Records contained in a dataset
⟨

(* ===== verification/ExecGov.v ===== *)
(** * On-chain governance ([crates/vtt-executor/src/lib.rs])

    Proposals are stored in the state as Borsh bytes.  Creating and voting are
    transactions; finalization after the voting period and execution after the
    timelock run once per block, in the order of the proposal ids. *)

From stdpp Require Import pretty.
From S2P Require Import Prelude Primitives RustStr Storage Assets Oracle StateDB ExecStaking.
From S2P Require Import ExecAssets Governance Compliance Multichain.

(** The JSON object of a [RegisterChain] proposal, missing fields defaulted;
    [serde_json] is third-party code. *)
Record AppChainConfig := MkAppChainConfig {
  acc_description : bytes;
  acc_validator_count : Z;
  acc_compliance : bytes;
  acc_trusted_issuers : list bytes;
}.

Class GovEnv : Type := {
  ge_process :: ProcessEnv;
  ge_proposal :: Borsh Proposal;
  ge_proposal_id :: Borsh (Z * Address * Z);
  ge_chain :: Borsh RegisteredChain;
  parse_config_json : bytes → option AppChainConfig;
}.

(** ** Parameters *)

(** The keys of the whitelist, with what their value is. *)
Inductive ParamKey :=
  | PkBridgeRelayer | PkTreasuryAddress | PkMinGasPrice | PkBaseTransferCost | PkCostPerByte
  | PkSlashDoubleSignBps | PkSlashDowntimeBps | PkDowntimeThresholdPct | PkUnbondingPeriodSecs
  | PkMaxHoldersPerAsset | PkJurisdictionWhitelist | PkJurisdictionBlacklist.

#[global] Instance ParamKey_eq_dec : EqDecision ParamKey.
Proof. solve_decision. Defined.

Definition param_keys : list (bytes * ParamKey) :=
  [("bridge_relayer", PkBridgeRelayer); ("treasury_address", PkTreasuryAddress);
   ("min_gas_price", PkMinGasPrice); ("base_transfer_cost", PkBaseTransferCost);
   ("cost_per_byte", PkCostPerByte); ("slash_double_sign_bps", PkSlashDoubleSignBps);
   ("slash_downtime_bps", PkSlashDowntimeBps); ("downtime_threshold_pct", PkDowntimeThresholdPct);
   ("unbonding_period_secs", PkUnbondingPeriodSecs); ("max_holders_per_asset", PkMaxHoldersPerAsset);
   ("jurisdiction_whitelist", PkJurisdictionWhitelist);
   ("jurisdiction_blacklist", PkJurisdictionBlacklist)].

(** The arms of [match key] on strings. *)
Definition param_key (key : bytes) : option ParamKey :=
  snd <$> (snd <$> list_find (λ kv, kv.1 = key) param_keys).

Module GovTx.

Definition parse_address (s : bytes) : res unit (option Address) :=
  let trimmed := default (Str.trim s) (Str.strip_prefix "0x" (Str.trim s)) in
  if negb (blen trimmed =? 40) then Ok None
  else
    match Str.hex_bytes 20 0 trimmed with
    | Ok b => Ok (Some (MkAddress b))
    | Err _ => Ok None
    | Panic => Panic
    end.

Section with_env.
Context `{!Env, !ExecCodec, !GovEnv}.

Definition valid_country_code (code : bytes) : bool :=
  bool_decide (code = "") || ((blen code =? 2) && Str.all Str.is_ascii_alphabetic code).

(** The value of a parameter: [Err] when it does not parse, [Panic] when the
    address is cut inside a character. *)
Definition check_param_value (k : ParamKey) (key value : bytes) : res ExecutionError unit :=
  let error (msg : string) : ExecutionError := Custom ("ParameterChange '" +:+ key +:+ "': " +:+ msg) in
  let number (w : Z) (msg : string) : res ExecutionError Z :=
    ok_or (error msg) (Str.parse w (Str.trim value)) in
  match k with
  | PkBridgeRelayer | PkTreasuryAddress =>
      a ← res_map_err (λ _, error "") (parse_address value);
      _ ← ok_or (error "value must be a 20-byte hex address") a;
      Ok tt
  | PkMinGasPrice => _ ← number 128 "value must be a u128 (raw Amount)"; Ok tt
  | PkBaseTransferCost | PkCostPerByte | PkUnbondingPeriodSecs =>
      _ ← number 64 "value must be a u64"; Ok tt
  | PkSlashDoubleSignBps | PkSlashDowntimeBps =>
      v ← number 16 "value must be a u16 (basis points 0..=10000)";
      guard_err (10000 <? v) (error ("basis points must be <= 10000 (got " +:+ pretty v +:+ ")"))
  | PkDowntimeThresholdPct =>
      v ← number 8 "value must be a u8 percentage 0..=100";
      guard_err (100 <? v) (error ("percentage must be <= 100 (got " +:+ pretty v +:+ ")"))
  | PkMaxHoldersPerAsset => _ ← number 32 "value must be a u32 (0 = unlimited)"; Ok tt
  | PkJurisdictionWhitelist | PkJurisdictionBlacklist =>
      match List.find (λ c, negb (valid_country_code c)) (Str.trim <$> Str.split Str.comma value) with
      | Some code => Err (error ("'" +:+ code +:+ "' is not a valid ISO 3166-1 alpha-2 code"))
      | None => Ok tt
      end
  end.

Definition ALLOWED_PARAMETERS : string :=
  "bridge_relayer, treasury_address, min_gas_price, base_transfer_cost, cost_per_byte, " +:+
  "slash_double_sign_bps, slash_downtime_bps, downtime_threshold_pct, unbonding_period_secs, " +:+
  "max_holders_per_asset, jurisdiction_whitelist, jurisdiction_blacklist".

Definition validate_parameter_change (key value : bytes) : res ExecutionError unit :=
  match param_key key with
  | Some k => check_param_value k key value
  | None => Err (Custom ("ParameterChange: unknown parameter '" +:+ key +:+ "'. Allowed: "
                         +:+ ALLOWED_PARAMETERS))
  end.

(** [if let Ok(v) = value.trim().parse() { if ok(v) { set(v) } }]. *)
Definition set_number (w : Z) (ok : Z → bool) (set : Z → StateDB → StateDB) (value : bytes)
    (s : StateDB) : StateDB :=
  match Str.parse w (Str.trim value) with
  | Some v => if ok v then set v s else s
  | None => s
  end.

Definition apply_parameter_change {E} (key value : bytes) : M StateDB E unit :=
  let any (v : Z) := true in
  let set_address (set : Address → StateDB → StateDB) : M StateDB E unit :=
    match parse_address value with
    | Ok (Some a) => modify (set a)
    | Ok None | Err _ => mret tt
    | Panic => lift Panic
    end in
  match param_key key with
  | Some PkBridgeRelayer => set_address State.set_bridge_relayer
  | Some PkTreasuryAddress => set_address State.set_treasury_address
  | Some PkMinGasPrice => modify (set_number 128 any State.set_min_gas_price value)
  | Some PkBaseTransferCost => modify (set_number 64 any State.set_base_transfer_cost value)
  | Some PkCostPerByte => modify (set_number 64 any State.set_cost_per_byte value)
  | Some PkSlashDoubleSignBps =>
      modify (set_number 16 (λ v, v <=? 10000) State.set_slash_double_sign_bps value)
  | Some PkSlashDowntimeBps =>
      modify (set_number 16 (λ v, v <=? 10000) State.set_slash_downtime_bps value)
  | Some PkDowntimeThresholdPct =>
      modify (set_number 8 (λ v, v <=? 100) State.set_downtime_threshold_pct value)
  | Some PkUnbondingPeriodSecs => modify (set_number 64 any State.set_unbonding_period_secs value)
  | Some PkMaxHoldersPerAsset => modify (set_number 32 any State.set_max_holders_per_asset value)
  | Some PkJurisdictionWhitelist => modify (State.set_jurisdiction_whitelist value)
  | Some PkJurisdictionBlacklist => modify (State.set_jurisdiction_blacklist value)
  | None => mret tt
  end.

(** ** Proposing and voting *)

(** The arms of [match action_type]. *)
Definition proposal_action (description action_type : bytes) (key value : option bytes)
    (recipient : option Address) (amount : option Amount) : res ExecutionError ProposalAction :=
  if bool_decide (action_type = "parameter_change") then
    let key := default "" key in
    let value := default description value in
    _ ← validate_parameter_change key value;
    Ok (ParameterChange key value)
  else if bool_decide (action_type = "treasury_spend") then
    Ok (TreasurySpend (default Address_ZERO recipient) (default 0 amount))
  else if bool_decide (action_type = "signal") then Ok (ProtocolUpgrade 0 description)
  else if bool_decide (action_type = "dex_pause") then Ok (DexPause true)
  else if bool_decide (action_type = "dex_unpause") then Ok (DexPause false)
  else if bool_decide (action_type = "bridge_pause") then Ok (BridgePause true)
  else if bool_decide (action_type = "bridge_unpause") then Ok (BridgePause false)
  else if bool_decide (action_type = "register_chain") then
    Ok (RegisterChain (default "" key) (default "{}" value))
  else Err (Custom ("invalid action_type '" +:+ action_type +:+
    "', must be one of: parameter_change, treasury_spend, signal, dex_pause, dex_unpause, " +:+
    "bridge_pause, bridge_unpause, register_chain")).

⟩

PROBLEM STATEMENT: Please output an exact copy of the lines above, from the opening line of the data down to the line that contains "From S2P Require Import ExecAssets".

EXERCISE SOLUTION:
(* ===== verification/ExecGov.v ===== *)
(** * On-chain governance ([crates/vtt-executor/src/lib.rs])

    Proposals are stored in the state as Borsh bytes.  Creating and voting are
    transactions; finalization after the voting period and execution after the
    timelock run once per block, in the order of the proposal ids. *)

From stdpp Require Import pretty.
From S2P Require Import Prelude Primitives RustStr Storage Assets Oracle StateDB ExecStaking.
From S2P Require Import ExecAssets Governance Compliance Multichain.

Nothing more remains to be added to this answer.